Why ANOVA is not the choice for non-normal data

Reading notes of Stroup, Walter W., “Rethinking the Analysis of Non-Normal Data in Plant and Soil Science”, Agronomy Journal 107, 2 (2015), pp. 811.

Some history: Fisher and Mackenzie (1923) published the first ANOVA results. Nelder and Wedderburn (1972) introduced generalized linear models, a major departure in approaching non-normal data. Breslow and Clayton (1993) and Wolfinger and O’Connell (1993) integrated mixed models and generalized linear mode theory and methods. The following two decades saw intense development of GLMM theory and methods.

ANOVA rests on three assumptions: independent observations (vs correlated observations), normally distributed data (vs non-normal data), and homogeneous variance (vs heterogeneous variance). However, non-normal data are common in most cases, e.g. count (Poission or Negative binomial), time of flowing (Exponential or Gamma), continuous proportion such as leaf area affected (Beta), quadrats observed out of n quadrats (Binomial). For all non-normal distributions, their variance depend on the mean. Thus, if data are non-normal, chances are their variance are not homogeneous. Traditionally, the Central Limit Theorem assures that sampling distribution of means will approximately normal if sample size is large enough. Standard variance-stabilizing transformations are used to deal with heterogeneous variances, e.g. log(count + 1), sqrt(small_count + 3/8), count^(2/3), asin(sqrt(proportion)). GLMMs extended the linear model theory to accommodate data the may be non-normal, have heterogeneous variance, and be correlated. On the GLMMs point of view, ANOVA is antiquated or even obsolete.

Stroup (2015) showed that ANOVA with untransformed and log-/sqrt-transformed count data and GLMM all control Type I error adequately, but GLMMs have more power to detect treatment differences; for discrete proportion data, untransformed ANOVA yields estimates of the marginal \(p_i\) but not the correct standard errors, the GLMM yields estimates of the conditional \(p_i\) and correct standard errors, the arc sine transformed ANOVA does not provide estimates of either.

Take a binomial example: the ith treatment in the jthe block with \(N_{ij}\) yes-no observations and probability \(p_{ij}\) of a yes response on any given ijth observation unit. Three distributions relevant to the analysis of these experimental data.

The distribution of block effects (random effects). Blocking is a design strategy to ensure that units within blocks are as similar as possible. Variability among blocks are expected and we assume the blocks are representative of blocks we could have used.

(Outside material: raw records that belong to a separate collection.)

Definition avgvar_mv (self : Heston) (texp : R) (var0 : option R)
  : result (R * R) :=
  let var0 := py_or var0 (sigma self) in
  let mr_t := mr self * texp in
  let e_mr_t := exp (- mr_t) in
  let x0 := var0 - theta self in
  q <- (x0 * (1 - e_mr_t)) // mr_t ;;
  let mean := theta self + q in
  q <- ((1 - e_mr_t)
        * (var0 - 2.5 * theta self + (var0 - theta self / 2) * e_mr_t))
       // mr_t ;;
  let var := (theta self - 2 * x0 * e_mr_t) + q in
  q <- vov self // mr_t ;;
  let var := var * (q ^ 2 * texp) in
  Ok (mean, var).

Definition varswap (self : Heston) (texp : R) (n_per_yr : option R)
  : result R :=
  let var0 := sigma self in
  let mr_t := mr self * texp in
  let e_mr_t := exp (- mr_t) in
  let x0 := var0 - theta self in
  q <- (x0 * (1 - e_mr_t)) // mr_t ;;
  let strike := theta self + q in
  match n_per_yr with
  | None => Ok strike
  | Some n_per_yr =>
      mr_a <- mr self // n_per_yr ;;
      let e_mr_a := exp (- mr_a) in
      let tmp := theta self - 2 * intr self in
      q1 <- tmp // (4 * n_per_yr) ;;
      q2 <- (2 * x0 * (1 - e_mr_t)) // mr_t ;;
      let strike := strike + q1 * (tmp + q2) in
      tmp <- vov self // mr self ;;
      q <- (1 - e_mr_a) // mr_a ;;
      let strike :=
        strike + theta self * tmp * (tmp / 4 - rho self) * (1 - q) in
      q1 <- (x0 * tmp * (tmp / 2 - rho self) * (1 - e_mr_t)) // mr_t ;;
      q2 <- 1 // e_mr_a ;;
      q3 <- mr_a // (1 - q2) ;;
      let strike := strike + q1 * (1 + q3) in
      q1 <- (2 * x0 ^ 2) // mr self ;;
      q2 <- ((tmp ^ 2 * (theta self - 2 * var0) + q1) * (1 - e_mr_t ^ 2))
            // (8 * mr_t) ;;
      q3 <- (q2 * (1 - e_mr_a)) // (1 + e_mr_a) ;;
      let strike := strike + q3 in
      Ok strike
  end.

(** ** The Black-Scholes collaborator

    [bsm.Bsm(sigma, intr=, divr=)] builds a pricer; [price] and [d2_var]
    are its two methods used here. *)

Record Bsm : Type := {
  bsm_sigma : R;
  bsm_intr : R;
  bsm_divr : R
}.

Class BsmMethods : Type := {
  Bsm_price : Bsm -> R -> R -> R -> R -> R;
  Bsm_d2_var : Bsm -> R -> R -> R -> R -> R
}.

(** ** [HestonUncorrBallRoma1994] *)

Inductive event : Type :=
| PricingIgnoresRho (rho : R).

Record call (A : Type) : Type := {
  stdout : list event;
  outcome : result A
}.

Arguments stdout {A} c.
Arguments outcome {A} c.

Section BallRoma.

Context {bs : BsmMethods}.

(** [price(self, strike, spot, texp, cp=1)]: a call that leaves [cp] out
    is the call with [cp = 1]. *)

Definition price (self : Heston) (strike spot texp cp : R) : call R :=
  let out :=
    if negb (isclose (rho self) 0.0)
    then [PricingIgnoresRho (rho self)] else [] in
  {| stdout := out;
     outcome :=
       '(avgvar, var) <- avgvar_mv self texp None ;;
       let m_bs := {| bsm_sigma := sqrt avgvar;
                      bsm_intr := intr self;
                      bsm_divr := divr self |} in
       let price := Bsm_price m_bs strike spot texp cp in
       if Req_dec_T (order self) 2
       then Ok (price + 0.5 * var * Bsm_d2_var m_bs strike spot texp cp)
       else if Rgt_dec (order self) 2
            then ValueError (order self)
            else Ok price |}.

End BallRoma.

(** ** Sample inputs

    The parameter set of the specification's concrete scenario. *)

Definition scenario : Heston :=
  {| sigma := 0.04; vov := 0.3; rho := 0.0; mr := 1.5; theta := 0.04;
     intr := 0; divr := 0; order := 2 |}.

(** The same instance with another correlation or approximation order. *)

Definition with_rho (p : Heston) (r : R) : Heston :=
  {| sigma := sigma p; vov := vov p; rho := r; mr := mr p;
     theta := theta p; intr := intr p; divr := divr p; order := order p |}.

Definition with_order (p : Heston) (o : R) : Heston :=
  {| sigma := sigma p; vov := vov p; rho := rho p; mr := mr p;
     theta := theta p; intr := intr p; divr := divr p; order := o |}.

(** Two instances that agree on everything but [rho]. *)
Definition same_but_rho (p1 p2 : Heston) : Prop :=
  sigma p1 = sigma p2 /\ vov p1 = vov p2 /\ mr p1 = mr p2
  /\ theta p1 = theta p2 /\ intr p1 = intr p2 /\ divr p1 = divr p2
  /\ order p1 = order p2.

(** A stand-in for the collaborator, used to run [price] on sample inputs:
    the value of a forward plus a volatility premium, with a constant
    curvature in the variance. *)
Definition sample_pricer : BsmMethods :=
  {| Bsm_price := fun m strike spot texp cp =>
       cp * (spot - strike) + bsm_sigma m * texp;
     Bsm_d2_var := fun _ _ _ _ _ => 1 |}.

(** A call returns when its outcome is a value. *)
Definition returns {A : Type} (r : result A) : Prop := exists v, r = Ok v.

(** The same instance with another volatility of variance. *)

Definition with_vov (p : Heston) (v : R) : Heston :=
  {| sigma := sigma p; vov := v; rho := rho p; mr := mr p;
     theta := theta p; intr := intr p; divr := divr p; order := order p |}.

(** The scenario started above its long-run level, the scenario with
    variance quoted in a unit four times smaller, and the scenario with
    time counted in quarters. *)

Definition scenario_high : Heston :=
  {| sigma := 0.09; vov := 0.3; rho := 0.0; mr := 1.5; theta := 0.04;
     intr := 0; divr := 0; order := 2 |}.

Definition scenario_times4 : Heston :=
  {| sigma := 0.16; vov := 0.6; rho := 0.0; mr := 1.5; theta := 0.16;
     intr := 0; divr := 0; order := 2 |}.

Definition scenario_quarters : Heston :=
  {| sigma := 0.04; vov := 0.15; rho := 0.0; mr := 0.375; theta := 0.04;
     intr := 0; divr := 0; order := 2 |}.

(** ** [avgvar_mv] in double precision

    The same function on binary64 numbers, operation by operation in the
    order Python evaluates them.  The parameters and [texp] are Python
    floats: [self.vov/mr_t] raises [ZeroDivisionError] on a zero divisor
    ([None] here), while the two divisions whose dividend comes from
    [np.exp] follow IEEE 754.  [np.exp] belongs to numpy and is a
    parameter; [** 2] is the product of the number with itself. *)

#[local] Set Warnings "-inexact-float".

Module F64.

Record Heston : Type := {
  sigma : float;
  vov : float;
  rho : float;
  mr : float;
  theta : float;
  intr : float;
  divr : float
}.

Definition py_or (v : option float) (d : float) : float :=
  match v with
  | None => d
  | Some x => if (x =? 0)%float then d else x
  end.

Section Doubles.

Variable np_exp : float -> float.

Definition avgvar_mv (self : Heston) (texp : float) (var0 : option float)
  : option (float * float) :=
  let var0 := py_or var0 (sigma self) in
  let mr_t := (mr self * texp)%float in
  let e_mr_t := np_exp (- mr_t)%float in
  let x0 := (var0 - theta self)%float in
  let mean := (theta self + x0 * (1 - e_mr_t) / mr_t)%float in
  let var :=
    ((theta self - 2 * x0 * e_mr_t)
     + (1 - e_mr_t)
       * (var0 - 2.5 * theta self + (var0 - theta self / 2) * e_mr_t)
       / mr_t)%float in
  if (mr_t =? 0)%float then None
  else
    let q := (vov self / mr_t)%float in
    let var := (var * (q * q * texp))%float in
    Some (mean, var).

End Doubles.

(** The scenario's parameters as doubles. *)
Definition scenario : Heston :=
  {| sigma := 0.04; vov := 0.3; rho := 0; mr := 1.5; theta := 0.04;
     intr := 0; divr := 0 |}.

(** [np.exp] at [-(1.5 * 1e-7)], the one argument it gets in the run
    below: the double nearest to the exponential
    (see [np_exp_sample_correctly_rounded]). *)
Definition np_exp_sample (x : float) : float :=
  if (x =? -0x1.421f5f40d8376p-23)%float
  then 0x1.fffffaf782895p-1%float
  else nan.

(** The real number a finite double stands for. *)
Definition SF2R (f : spec_float) : R :=
  match f with
  | S754_finite s m e => (if s then -1 else 1) * IZR (Zpos m) * powerRZ 2 e
  | _ => 0
  end.

Definition F2R (x : float) : R := SF2R (Prim2SF x).

End F64.

(** ** The formulas of the specification

    Written from the specification's sections 4.1 to 4.3, in its own
    symbols ([a], [e], [x0], [aMon], [eMon], [tmp1], [tmp2]); they are what
    the functions above are compared with. *)

Module Spec.
Section Formulas.

Variable p : Heston.

Definition varianceMoments (var0 dt : R) : R * R :=
  let e := exp (- (mr p * dt)) in
  let mean := theta p + (var0 - theta p) * e in
  let variance :=
    (var0 * e + theta p * (1 - e) / 2) * vov p ^ 2 * (1 - e) / mr p in
  (mean, variance).

Definition averageVarianceMoments (texp var0 : R) : R * R :=
  let a := mr p * texp in
  let e := exp (- a) in
  let x0 := var0 - theta p in
  let mean := theta p + x0 * (1 - e) / a in
  let rawVar :=
    (theta p - 2 * x0 * e)
    + (1 - e) * (var0 - 2.5 * theta p + (var0 - theta p / 2) * e) / a in
  let variance := rawVar * (vov p / a) ^ 2 * texp in
  (mean, variance).

(** Section 4.4, step 3: the pricer built with effective volatility
  [sqrt avgVarMean] and the model's rates. *)
Definition effectivePricer (texp : R) : Bsm :=
  {| bsm_sigma := sqrt (fst (averageVarianceMoments texp (sigma p)));
   bsm_intr := intr p;
   bsm_divr := divr p |}.

Section FairStrike.

Variables texp n_per_yr : R.

Let a := mr p * texp.
Let e := exp (- a).
Let var0 := sigma p.
Let x0 := var0 - theta p.
Let aMon := mr p / n_per_yr.
Let eMon := exp (- aMon).
Let tmp1 := theta p - 2 * intr p.
Let tmp2 := vov p / mr p.

Definition baseStrike : R := theta p + x0 * (1 - e) / a.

Thus variation among blocks is assumed to be a normal distribution: \(b_j\sim NI(0,\sigma_{B}^{2})\) (normal and independently).
The distribution at the unit level: observations in the ij unit ~ \(Binomial(N,p_{ij})\). This distribution conditional on the random effects. \(y_{ij}|b_j\sim Binomial(N,p_{ij})\): the distribution of the observations, conditional on the observation being in the jth block, is binomial distributed (with N and \(p_{ij}\)).
The actually observed distribution: the marginal distribution. When we say we have binomial data, we are referring to the distribution of the observations conditional on the ijth unit. The distribution of observed data–the marginal distribution–is most likely not binomial distributed.

The first two distributions, we cannot observed directly. The only distribution we observed is the third one. This is not an issue if the first two are normal distributions as the third will also be normal. For all other non-normal data, the marginal distribution of the observed data is quite different. Our usual intuitions can betray and mislead. The fundamental problem of analyzing non-normal data is that what we want to estimate or test (in this example, the treatment effects on \(p_{ij}\) of binomial data) involves parameters of distributions that we cannot directly observed. In another word, the information we want are camouflaged in a complex observed marginal distribution. GLMMs can extract the information we want from the observations we have but not ANOVA and regression.

The GLMM conditional estimate asks: “if I take an average number of the population, which means a member of the population whose block effect \(b_j=0\), what is the estimated binomial probability?” (think about median value). The marginal estimate asks: “if I average across all the members of the population, what is the mean proportion?” (think about mean value). Which one to use depends on your questions.

Stroup (2015) argues for binomial data, ANOVA with or without transformation should be considered unacceptable for publication. If the marginal mean best address the research objectives, the correct approach requires an alternative formulation of the GLMM, that is generalized estimating equations (GEEs, Zeger et al. 1988). GEE replaces random effects in the linear predictor with working variance and correlation and replaces the distribution with a quasi-likelihood. Assuming equal N for all experimental units, the beta GLMM is the preferred method if the marginal mean is the appropriate target. For unequal N, use the GEE.

In sum, Stroup’s (2015) main take-home message: for non-normal data, ANOVA, with or without transformed data, won’t work. The loss of accuracy and power are too great. GLMMs and, in some cases, GEEs are the methods of choice.